His father-in-law is Josef Motzfeldt, a member of the Parliament of Greenland and former leader of the Community of the People party.

He is a supporter of English football club Leeds United and he is a member of the Leeds United Supporters’ Trust.

Coster-Waldau has supported the Danish Red Cross since 2003. In 2016, he announced a Game of Thrones campaign-contest in order to support the RED foundation which aims to raise awareness and fight AIDS.

Since September 2016 he has been serving as a UNDP Goodwill Ambassador to raise awareness and support the United Nations’ Sustainable Development Goals, an action to end poverty, fight inequality and stop climate change. In 2017 Coster-Waldau partnered with Google, using Street View to document the impact of global warming in Greenland, in order to increase awareness and highlight climate change. After participating in a female empowerment initiative in Kenya, on the occasion of International Women’s Day in 2017, he wrote a pledge calling for all fathers to support gender equality and women’s empowerment, including those women who live in extreme poverty and are exposed to practises like child marriage. In September 2017 he was one of the speakers in The Spotlight Initiative, a European Union-United Nations action to eliminate violence against women and girls, after kicking off the women’s amateur World Cup. In October 2017, he travelled to the Maldives to report global warming effects, resuming his role as a United Nations Development Program Goodwill Ambassador.
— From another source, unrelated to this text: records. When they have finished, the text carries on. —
Lemma copy_live_ok s1 s2 : ∀ R Z1, ss = s1 ++ s2 → zlen s2 * w' ≤ zlen R → zlen (records s2.*2) ≤ zlen Z1 → zlen (records ss.*2) < 2 ^ (8 * w') →
  ∃ R' Z', copy_live (length s2) data start (zlen s1) (table w' (offsets 0 (dense s1.*2)) ++ R) w' (records s1.*2 ++ Z1) (zlen (records s1.*2)) =
             Ret (table w' (offsets 0 (dense ss.*2)) ++ R', records ss.*2 ++ Z', zlen (records ss.*2))
    ∧ zlen R' = zlen R - zlen s2 * w' ∧ zlen Z' = zlen Z1 - zlen (records s2.*2).
Proof using H Hw'.
  revert s1. induction s2 as [|p s2 IH]; intros s1 R Z1 Hs HR HZ Hu.
  { rewrite app_nil_r in Hs. subst s1. exists R, Z1. split; [done|]. change (zlen (@nil slot)) with 0. change (zlen (records _)) with 0. lia. }
  assert (Hw0 : 0 < w') by (destruct Hw'; lia). rewrite zlen_cons in HR. rewrite fmap_cons, records_cons, zlen_app in HZ.
  pose proof (zlen_nonneg s2). pose proof (zlen_nonneg (records s2.*2)). pose proof (record_pos p.2). pose proof (zlen_nonneg (records s1.*2)).
  destruct (zsplit R w') as (c&R1&->&Hc&HR1); [nia|]. destruct (zsplit Z1 (zlen (record p.2))) as (z&Z2&->&Hz&HZ2); [lia|]. cbn [length copy_live].
  match goal with |- ∃ R' Z', (t ← _; raw ← _; @?k raw) = _ ∧ _ => destruct (ix_step H s1 p s2 k Hs) as [E _]; fold data in E; rewrite E; clear E end.
  cbv zeta. rewrite Z.add_simpl_r. fold start. pose proof (ix_read H Hs) as E. fold data in E. fold start in E. rewrite E. clear E. cbn [mbind res_bind].
  pose proof (zlen_record p.2) as Er. destruct (ix_around H Hs) as (a&b&Ea&Ha). fold data in Ea. fold start in Ha.
  assert (Es : zslice data (start + (zlen (body s1) + zlen p.1)) (start + (zlen (body s1) + zlen p.1) + zlen (put_uvarint (zlen p.2)) + zlen p.2) = Some (record p.2)).
  { rewrite Ea. apply zslice_app; lia. }
  rewrite Es. cbn [or_panic mbind res_bind]. rewrite Z.min_l by (rewrite !zlen_app; pose proof (zlen_nonneg Z2); lia).
  rewrite copy_into_app; [|done|by apply length_of_zlen]. cbn [mbind res_bind].
  assert (Hsum : zlen (records ss.*2) = zlen (records s1.*2) + zlen (record p.2) + zlen (records s2.*2)).
  { rewrite Hs, fmap_app, fmap_cons, records_app, records_cons, !zlen_app. lia. }
  pose proof (width_pow w' Hw'). rewrite u32_id by lia.
  assert (Ht : zlen (table w' (offsets 0 (dense s1.*2))) = zlen s1 * w').
  { by rewrite zlen_table, zlen_offsets, zlen_dense, zlen_values by lia. }
  rewrite putListOffset_ok; [|done..|lia]. cbn [mbind res_bind].
  destruct (IH (s1 ++ [p]) R1 Z2) as (R'&Z'&E'&HR'&HZ'); [by rewrite <- app_assoc|lia|lia|done|].
  rewrite fmap_app, records_app in E'. change (records [p].*2) with (record p.2 ++ []) in E'. rewrite app_nil_r, zlen_snoc, zlen_app in E'.
  unfold dense in E'. rewrite fmap_app in E'. fold (dense s1.*2) in E'. rewrite offsets_app, body_dense, table_app, Z.add_0_l in E'.
  rewrite <- !app_assoc in E'. change (table w' (offsets _ _)) with (le_put (Z.to_nat w') (zlen (records s1.*2) + 0 + 1) ++ []) in E' at 2.
  rewrite app_nil_r, Z.add_0_r in E'. rewrite E'. exists R', Z'. rewrite fmap_cons, records_cons, !zlen_app, zlen_cons. split_and!; [done|lia..].
Qed.

Lemma ix_slices : zslice data 0 15 = Some (fixed_part w (zlen ss) cap used) ∧
  zslice data 15 (15 + zlen ss * w) = Some (table w (offsets 0 ss)) ∧ zslice data start (start + used) = Some (body ss ++ gap).
Proof using H.
  assert (Hw : 0 ≤ w) by (destruct (ix_width _ _ _ _ _ _ H); lia). pose proof (ix_table _ _ _ _ _ _ H) as Et.
  assert (Hz : zlen (table w (offsets 0 ss)) = zlen ss * w).
  { by rewrite zlen_table, zlen_offsets by lia. }
  unfold data, indexed_data. fold used. split_and!.
  - rewrite <- (app_nil_l (fixed_part w (zlen ss) cap used ++ _)). apply zslice_app; [done|by rewrite zlen_fixed].
  - rewrite <- app_assoc. apply zslice_app; rewrite zlen_fixed; lia.
  - rewrite app_assoc. apply zslice_app; rewrite zlen_app, zlen_fixed; unfold start; lia.
Qed.
Lemma pop_left_data s1 p s2 : ss = s1 ++ p :: s2 → 16 ≤ zlen (p :: s2) →
  ∃ data', (data ← within 15 (15 + zlen ss * w) (fun table =>
              rest ← or_panic (zslice table (zlen s1 * w) (zlen table)) oob;
              clear_bytes (copy_at table 0 rest) (zlen (p :: s2) * w) (zlen table)) data;
            put_le 4 data 3 (zlen (p :: s2))) = Ret data' ∧ indexed data' (p :: s2).*2 ∧ zlen data' = zlen data.
Proof using H.
  intros Hs H16. pose proof (ix_parts H) as (Hlen&Hmax&Hu&Ht&Hw). fold data in Hlen. fold start in Hlen, Hmax. fold used in Hlen, Hmax, Hu.
  pose proof (ix_table _ _ _ _ _ _ H) as Htab. rewrite zlen_app in Htab. pose proof (ix_count _ _ _ _ _ _ H) as Hcount.
  set (T1 := table w (offsets 0 s1)). set (T2 := table w (offsets (zlen (body s1)) (p :: s2))).
  assert (ET : table w (offsets 0 ss) = T1 ++ T2) by (rewrite Hs, offsets_app, table_app; done).
  assert (H1 : zlen T1 = zlen s1 * w) by (unfold T1; by rewrite zlen_table, zlen_offsets by lia).
  assert (H2 : zlen T2 = zlen (p :: s2) * w) by (unfold T2; by rewrite zlen_table, zlen_offsets by lia).
  assert (Hn : zlen ss = zlen s1 + zlen (p :: s2)) by (rewrite Hs; apply zlen_app).
  assert (HT : zlen (T1 ++ T2) = zlen ss * w) by (rewrite zlen_app, H1, H2, Hn; lia).
  assert (Ed : data = fixed_part w (zlen ss) cap used ++ (T1 ++ T2) ++ (rest ++ (body ss ++ gap) ++ tail)) by (unfold data, indexed_data; rewrite ET; by rewrite <- !app_assoc).
  set (f := fun table : list byte => _ ≫= _).
  assert (Ef : f (T1 ++ T2) = Ret (T2 ++ replicate (length T1) x00)).
  { unfold f. rewrite zslice_to_end by (done || lia). cbn [or_panic mbind res_bind].
    assert (Ec : copy_at (T1 ++ T2) 0 T2 = T2 ++ drop (length T2) (T1 ++ T2)).
    { unfold copy_at. cbn [Z.to_nat take]. rewrite app_nil_l, Nat.sub_0_r, (take_ge T2) by (rewrite length_app; lia). done. }
    rewrite Ec, <- (app_nil_r (drop _ _)), clear_bytes_app; [by rewrite app_nil_r, length_drop, length_app, Nat.add_sub|by rewrite H2|].
    unfold zlen in *. rewrite length_drop, length_app in *. lia. }
  assert (Ew : within 15 (15 + zlen ss * w) f data = Ret (fixed_part w (zlen ss) cap used ++ (T2 ++ replicate (length T1) x00) ++ (rest ++ (body ss ++ gap) ++ tail))).
  { rewrite Ed. apply within_app; [by rewrite zlen_fixed|by rewrite HT|done|]. rewrite !length_app, length_replicate. lia. }
  rewrite Ew. clear Ew Ef f. assert (Hrep : zlen (replicate (length T1) x00) = zlen T1) by (unfold zlen; by rewrite length_replicate).
  cbn [mbind res_bind]. rewrite put_count. eexists. split; [done|].
  assert (E2 : fixed_part w (zlen (p :: s2)) cap used ++ (T2 ++ replicate (length T1) x00) ++ rest ++ (body ss ++ gap) ++ tail =
    indexed_data w cap ((body s1 ++ p.1, p.2) :: s2) gap (replicate (length T1) x00 ++ rest) tail).
  { unfold indexed_data. assert (Eb : body ((body s1 ++ p.1, p.2) :: s2) = body ss).
    { rewrite Hs, body_app, !body_cons. unfold slot_bytes. cbn [fst snd]. by rewrite <- !app_assoc. }
    rewrite Eb. fold used. rewrite !zlen_cons. unfold T2. cbn [offsets fst]. unfold slot_bytes. cbn [fst snd].
    rewrite !zlen_app, Z.add_0_l, Z.add_assoc, <- !app_assoc. done. }
  rewrite E2. split.
  - change ((p :: s2).*2) with (((body s1 ++ p.1, p.2) :: s2).*2). assert (Ec : zlen ((body s1 ++ p.1, p.2) :: s2) = zlen (p :: s2)) by (by rewrite !zlen_cons).
    pose proof (zlen_nonneg s1). apply indexed_data_ok; [apply H|apply H|lia| | |].
    + rewrite zlen_app, Hrep, Ec. rewrite ET, zlen_app, H1, H2 in Htab. lia.
    + intros E. pose proof (ix_narrow _ _ _ _ _ _ H E) as Hnar. rewrite body_cons. unfold slot_bytes. cbn [fst snd].
      rewrite Hs, body_app, body_cons in Hnar. unfold slot_bytes in Hnar. rewrite !zlen_app in *. lia.
    + change maxPackedListBytes with (2 ^ 25). unfold start, used in Hmax. rewrite Hs, body_app, body_cons in Hmax. rewrite body_cons. unfold slot_bytes in *. cbn [fst snd]. rewrite !zlen_app in *. lia.
  - rewrite <- E2, Ed, !zlen_app, !zlen_fixed, Hrep. lia.
Qed.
In early 2018, he and several other Danish artists signed a manifesto demanding zero tolerance for sexism, sexual harassment and sexual assault in the Danish film and stage arts industry. In June 2018, he kicked off The Lion’s Share fund’s launch, an action in which when an advertising campaign uses an image of an animal, the advertiser will donate 0.5% of the paid media spending of that campaign to the fund. In 2019 he travelled to Rwanda to report the progress of the country, and to Peruvian Amazonia on occasion of the Amazon rainforest wildfires to offer insights into the effects of climate change.